(Data supplied)

(** [release_assignment(session, tenant_id, agent_id)] *)
Definition release_assignment (tenant_id agent_id : EntityId) : M unit :=
  try_except
    (a ← get_assignment tenant_id agent_id;
     match a with
     | None => mret tt
     | Some a =>
         now ← utc;
         modify_db (DB.upd_room_assignments
           (alter (AgentRoomAssignment.set_released_at (Some now)) (AgentRoomAssignment.id a)))
     end)
    (λ _, Some (mret tt)).
End allocator.

(** ** Slot arithmetic *)

Lemma slot_to_room_Ret slot : 0 ≤ slot →
  slot_to_room slot = Ret (slot / 4 + 1, slot mod 4 + 1).
Proof. intros Hs. unfold slot_to_room. destruct (Z.ltb_spec slot 0); [lia|done]. Qed.

Lemma slot_room_bijection slot : 0 ≤ slot →
  ∃ f r, slot_to_room slot = Ret (f, r) ∧ 1 ≤ f ∧ 1 ≤ r ≤ 4 ∧ room_to_slot f r = slot.
Proof.
  intros Hs. rewrite slot_to_room_Ret by done. do 2 eexists. split; [done|].
  unfold room_to_slot, ROOMS_PER_FLOOR.
  pose proof (Z.div_mod slot 4 ltac:(done)). pose proof (Z.mod_pos_bound slot 4 ltac:(done)).
  pose proof (Z.div_pos slot 4 Hs ltac:(done)). lia.
Qed.

(** Slots and rooms are in bijection: a slot's room has a floor from 1 and an index from
    1 to 4 and leads back to the slot, and every such room is the room of its slot. *)
Theorem slot_room_round_trip slot floor room :
  (0 ≤ slot → ∃ f r, slot_to_room slot = Ret (f, r) ∧ 1 ≤ f ∧ 1 ≤ r ≤ 4 ∧ room_to_slot f r = slot) ∧
  (1 ≤ floor → 1 ≤ room ≤ 4 →
     0 ≤ room_to_slot floor room ∧ slot_to_room (room_to_slot floor room) = Ret (floor, room)).
Proof.
  split; [apply slot_room_bijection|].
  - intros Hf Hr. unfold room_to_slot, ROOMS_PER_FLOOR. split; [lia|].
    rewrite slot_to_room_Ret by lia.
    rewrite Z.div_add_l, (Z.add_comm ((floor - 1) * 4)), Z_mod_plus_full by done.
    rewrite (Z.div_small (room - 1)), (Z.mod_small (room - 1)) by lia. do 2 f_equal; lia.
Qed.

Lemma free_slot_from_spec fuel slot occupied :
  let r := free_slot_from fuel slot occupied in
  slot ≤ r ≤ slot + Z.of_nat fuel ∧ (∀ i, slot ≤ i < r → i ∈ occupied) ∧
  (r < slot + Z.of_nat fuel → r ∉ occupied).
Proof.
  revert slot. induction fuel as [|fuel IH]; intros slot; simpl; [split_and!; lia|].
  case_decide as Hin.
  - destruct (IH (slot + 1)) as (H1 & H2 & H3). split_and!; [lia|lia| |intros; apply H3; lia].
    intros i Hi. destruct (decide (i = slot)) as [->|]; [done|]. apply H2. lia.
  - split_and!; [lia|lia|lia|done].
Qed.

(** Distinct slots below [n] that are all occupied are at most as many as the occupied. *)
Lemma occupied_prefix_size (n : nat) (occupied : gset Z) :
  (∀ i, 0 ≤ i < Z.of_nat n → i ∈ occupied) → (n ≤ size occupied)%nat.
Proof.
  intros Hall. assert (list_to_set (seqZ 0 (Z.of_nat n)) ⊆ occupied) as Hsub.
  { intros i Hi. rewrite elem_of_list_to_set, elem_of_seqZ in Hi. apply Hall. lia. }
  apply subseteq_size in Hsub. rewrite size_list_to_set, length_seqZ in Hsub by apply NoDup_seqZ. lia.
Qed.

Lemma lowest_free_slot_spec occupied :
  let r := lowest_free_slot occupied in
  0 ≤ r ∧ r ∉ occupied ∧ ∀ i, 0 ≤ i < r → i ∈ occupied.
Proof.
  intros r. destruct (free_slot_from_spec (size occupied) 0 occupied) as (H1 & H2 & H3).
  fold (lowest_free_slot occupied) in *. fold r in H1, H2, H3. split_and!; [lia| |done].
  destruct (decide (r < 0 + Z.of_nat (size occupied))) as [|Hge]; [by apply H3|].
  intros Hin. assert (S (size occupied) ≤ size occupied)%nat; [|lia].
  apply occupied_prefix_size. intros i Hi. destruct (decide (i = r)) as [->|]; [done|]. apply H2. lia.
Qed.

(** One iteration of [while slot in occupied: slot += 1]. *)
Inductive scan (occupied : gset Z) : relation Z :=
| scan_next slot : slot ∈ occupied → scan occupied slot (slot + 1).

Lemma scan_steps (occupied : gset Z) (n : nat) slot :
  (∀ i, slot ≤ i < slot + Z.of_nat n → i ∈ occupied) → nsteps (scan occupied) n slot (slot + Z.of_nat n).
Proof.
  revert slot. induction n as [|n IH]; intros slot Hall; [rewrite Z.add_0_r; constructor|].
  apply (nsteps_l _ _ _ (slot + 1)); [constructor; apply Hall; lia|].
  replace (slot + Z.of_nat (S n)) with (slot + 1 + Z.of_nat n) by lia. apply IH. intros i Hi. apply Hall. lia.
Qed.

(** C35: the allocator's search ends. Whatever slots are occupied, the [while] loop from slot 0
    takes at most as many iterations as there are occupied slots, stops in the slot that
    [lowest_free_slot] computes, where it can take no further step, and that slot has a room
    which leads back to it. *)
Theorem lowest_free_slot_terminates occupied :
  ∃ n : nat, (n ≤ size occupied)%nat ∧ nsteps (scan occupied) n 0 (lowest_free_slot occupied) ∧
    nf (scan occupied) (lowest_free_slot occupied) ∧
    ∃ f r, slot_to_room (lowest_free_slot occupied) = Ret (f, r) ∧ room_to_slot f r = lowest_free_slot occupied.
Proof.
  destruct (lowest_free_slot_spec occupied) as (Hpos & Hfree & Hall). set (r := lowest_free_slot occupied) in *.
  exists (Z.to_nat r). split_and!.
  - apply occupied_prefix_size. intros i Hi. apply Hall. lia.
  - replace r with (0 + Z.of_nat (Z.to_nat r)) at 2 by lia. apply scan_steps. intros i Hi. apply Hall. lia.
  - intros [x Hx]. inversion Hx. done.
  - destruct (slot_room_bijection r Hpos) as (f & m & Hr & _ & _ & Hb). by exists f, m.
Qed.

(End Data supplied)

• What is being asked
Above are some records; copy exactly the lines from the one with "(r < slot + Z.of_nat fuel → r ∉ occupied)." through the one with "(** Distinct slots", both included, and no others.

• Solved problem
  (r < slot + Z.of_nat fuel → r ∉ occupied).
Proof.
  revert slot. induction fuel as [|fuel IH]; intros slot; simpl; [split_and!; lia|].
  case_decide as Hin.
  - destruct (IH (slot + 1)) as (H1 & H2 & H3). split_and!; [lia|lia| |intros; apply H3; lia].
    intros i Hi. destruct (decide (i = slot)) as [->|]; [done|]. apply H2. lia.
  - split_and!; [lia|lia|lia|done].
Qed.

(** Distinct slots below [n] that are all occupied are at most as many as the occupied. *)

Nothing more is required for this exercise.